Naturally, this was met with a lot of excitement because of the growing Women’s roster and the need to utilize talent that wasn’t in the main title scene of either brand. Usually, despite having pushed the women hard, one of WWE’s biggest flaws with booking the women on their roster was that their only real rivalries were the championship feuds – and that itself was very rotational in nature.
It felt like the whole of last year we were asking, like we would be knocking on the door of Vince’s office every week,”
“Me and Bayley would go up to him and some weeks he’d say no and some weeks he’d say yes and then bam, it’s here.
“So that just proves that you should never give up on your dreams. If you’re annoying enough you can make things happen and that’s probably what happened, he just got annoyed with us.”
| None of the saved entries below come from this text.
(** What a derivation asks, and what it makes. *)
Lemma token_derive_spec fresh mask l tok :
  match CapToken.derive fresh mask l tok with
  | Some child => revoked tok = false /\ mask ⊆ rights tok /\ CapRight.Grant ∈ rights tok /\
      (depth tok < MAX_DEPTH)%Z /\
      child = {| id := fresh; rights := mask; parent_id := Some (id tok); depth := depth tok + 1;
                 revoked := false; label := l |}
  | None => revoked tok = true \/ ~ mask ⊆ rights tok \/ CapRight.Grant ∉ rights tok \/
      (MAX_DEPTH <= depth tok)%Z
  end.
Proof.
  unfold CapToken.derive, CapRights.attenuate, CapRights.has. destruct (revoked tok); [by left|].
  case_bool_decide; [|by right; left]. case_bool_decide; [|by right; right; left]. simpl.
  destruct (Z.leb_spec MAX_DEPTH (depth tok)); [by right; right; right|done].
Qed.

Lemma children_insert tr p l q ts rs :
  children_of {| tokens := ts; children := <[p := l]> (children tr); roots := rs |} q =
  if decide (p = q) then l else children_of tr q.
Proof. unfold children_of. simpl. destruct (decide (p = q)) as [->|Hn]; [by rewrite lookup_insert_eq|by rewrite lookup_insert_ne]. Qed.

Lemma derive_wf n tr p mask l : (0 <= n < u64_max)%Z -> well_formed n tr ->
  well_formed (derive p mask l (n, tr)).2.1 (derive p mask l (n, tr)).2.2.
Proof.
  intros Hn Hwf. unfold derive. destruct (tokens tr !! p) as [parent|] eqn:Hp; [|done].
  pose proof (token_derive_spec n mask l parent) as Hd.
  destruct (CapToken.derive n mask l parent) as [child|]; [|done]. simpl. rewrite next_id by lia.
  destruct Hd as (_ & Hm & _ & Hdep & ->). destruct (wf_id _ _ Hwf p parent Hp) as [Hid Hlt].
  pose proof (fresh_token n tr Hwf) as Hf. fold (children_of tr p).
  split; unfold derived; simpl.
  - intros k tok [[<- <-]|[_ Hk]]%lookup_insert_Some; simpl; [lia|]. destruct (wf_id _ _ Hwf k tok Hk). lia.
  - intros k tok [[<- <-]|[_ Hk]]%lookup_insert_Some; simpl; [|by eapply wf_depth].
    pose proof (wf_depth _ _ Hwf p parent Hp). lia.
  - intros k. rewrite (wf_root _ _ Hwf). split.
    + intros (tok & Ht & Hpar). exists tok. rewrite lookup_insert_ne by congruence. done.
    + intros (tok & [[<- <-]|[_ Hk]]%lookup_insert_Some & Hpar); [done|by exists tok].
  - intros k tok q [[<- <-]|[_ Hk]]%lookup_insert_Some Hq; rewrite children_insert; simpl in *.
    + injection Hq as <-. rewrite decide_True by done. apply elem_of_app. right. by apply list_elem_of_singleton.
    + pose proof (wf_parent _ _ Hwf k tok q Hk Hq) as Hc. destruct (decide (p = q)) as [->|]; [|done].
      apply elem_of_app. by left.
  - intros q k Hk. rewrite children_insert in Hk.
    assert (k = n /\ q = p \/ derived tr q k) as [[-> ->]|Hc].
    { destruct (decide (p = q)) as [->|]; [|by right]. apply elem_of_app in Hk as [Hk| ->%list_elem_of_singleton];
        [by right|by left]. }
    + eexists _, parent. rewrite lookup_insert_eq, lookup_insert_ne by congruence. simpl.
      by rewrite Hid.
    + destruct (wf_child _ _ Hwf q k Hc) as (tok & par & Ht & ? & Hq & ?). exists tok, par.
      rewrite !lookup_insert_ne by congruence. done.
  - intros q. rewrite children_insert. destruct (decide (p = q)) as [<-|]; [|apply (wf_nodup _ _ Hwf)].
    apply NoDup_app. split_and!; [apply (wf_nodup _ _ Hwf)| |apply NoDup_singleton].
    intros k Hk ->%list_elem_of_singleton. destruct (derived_drawn n tr p n Hwf Hk). lia.
Qed.
(* ===== verification/CapsuleRollback.v ===== *)
(** * Snapshots and rollback of capsules ([snapshot.rs], [rollback_engine.rs])

    [SnapshotStore] keeps the snapshots of every capsule, oldest first, under
    identifiers of its own; [RollbackEngine] counts failures over a store and
    decides when a capsule goes back to its latest snapshot.  The theorems
    about the engine are about its history: [RollbackLog] computes from the
    events alone what the engine tracks, and when a rollback is due. *)
From stdpp Require Import gmap sorting.
From S2P Require Import Prelude CapTokens.

Abbreviation CapsuleId := Z (only parsing).

(** ** Snapshots *)
Module SnapshotPayload.
Inductive t : Type :=
| CapsuleState (data mime : string)
| Metadata (namespace_bindings : list string) (capability_ids : list Z) (rights_snapshot : option CapRights.t)
| Delta (base_snapshot_id : Z) (delta : string).
End SnapshotPayload.

Module CapsuleSnapshot.
Record t : Type := {
  id : Z;
  capsule_id : CapsuleId;
  label : string;
  frozen_at : Z;
  payload : SnapshotPayload.t;
}.

Definition is_full_state (s : t) : bool :=
  match payload s with SnapshotPayload.CapsuleState _ _ => true | _ => false end.
Definition is_delta (s : t) : bool :=
  match payload s with SnapshotPayload.Delta _ _ => true | _ => false end.
End CapsuleSnapshot.

(** [impl Display for SnapshotId]. *)
Definition snapshot_id_display (id : Z) : string := "snap-" +:+ pretty (Z.to_N id).

(** ** The store *)
Module SnapshotStore.
Import CapsuleSnapshot.

Record t : Type := {
  snapshots : gmap CapsuleId (list CapsuleSnapshot.t);
  next_id : Z;
}.

Definition new : t := {| snapshots := ∅; next_id := 1 |}.

Definition list_ (c : CapsuleId) (st : t) : list CapsuleSnapshot.t := default [] (snapshots st !! c).

Definition freeze (c : CapsuleId) (label : string) (frozen_at : Z) (payload : SnapshotPayload.t) (st : t)
    : CapsuleSnapshot.t * t :=
  let snapshot := {| id := next_id st; capsule_id := c; label := label; frozen_at := frozen_at;
                     payload := payload |} in
  (snapshot, {| snapshots := <[c := list_ c st ++ [snapshot]]> (snapshots st);
                next_id := u64_wrap (next_id st + 1) |}).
It is clear that Sasha Banks and Bayley had led the charge to advocate for the women’s tag team titles. It had taken long but their persistence paid off and WWE finally introduced the Women’s Tag Team Championship at Elimination Chamber. It seemed as though the titles were basically made for Sasha Banks and Bayley and that’s exactly what happened when they went through hell in an Elimination Chamber match to become the first-ever WWE Women’s Tag Team Champions.
So unlike the previous year, they actually had something to do at WrestleMania and would defend the titles once at Fastlane before their big test at WrestleMania 35 in a Triple Threat match. The assumption was that Banks & Bayley would retain the titles and go on to hold it for long – but that’s not what happened at all.
In a rather surprising move, The IIconics would win the tag titles at WrestleMania, ending the first tag team championship reign very shortly. There were reports afterward that Sasha Banks and Bayley had protested the decision, wanting a long run with the titles to help establish it. While one would think that it was a very reasonable thought process, apparently WWE felt otherwise.
The issue was not just the title change alone – it was the entire handling of the Women’s Tag Team Championship and the “division” post-WrestleMania. To start off with, Sasha Banks seemed to have some sort of an issue backstage which prompted WWE to give her a few months off. Bayley did benefit big time from this, as she had moved to SmackDown and become the de-facto top female babyface since Becky Lynch made her RAW move permanent.
While the mishandling of the tag team titles did benefit Bayley and give her career the much-needed redemption, it was certainly detrimental towards the female tag teams. To begin with, the tag team roster on the female side wasn’t that big to begin with and it didn’t help that The IIconics were just carrying around the titles without having to defend it at all.
This is where the question comes in: Was the creation of the titles necessary or was it just a short-sighted decision? We would argue against the latter because fans had been clamoring for these titles for a long time and it’s still something that can be built upon. It’s just that the titles have been mismanaged and as a result, is essentially the least-prestigious title on the roster.
This isn’t a shot at any of the tag teams by any means, especially not the IIconics. It has more to do with the fact that there are teams who have the talent but simply aren’t being utilized as they should be. The Wild Card rule should have only led to more feuds for The IIconics, but they’ve had none until the summer of 2019. (Goodbye, Wild Card rule!)
Sasha Banks was right in wanting to defend the titles at NXT and WWE needs to make a major change with the title in order for fans to start taking it seriously. If WWE wants to commit to the Evolution that they’ve spoken about for the last four years, then they need to continue building – and a Women’s Tag Team division will be an integral part of it.
The titles have seen a little more attention and prestige after a solid reign by Alexa Bliss and Nikki Cross, and they are now held by the Kabuki Warriors. The latter has only been champions for two weeks, but seeing more teams in the running—and seeing more teams sticking together after the most recent WWE Draft is a sign that we might be moving in the right direction.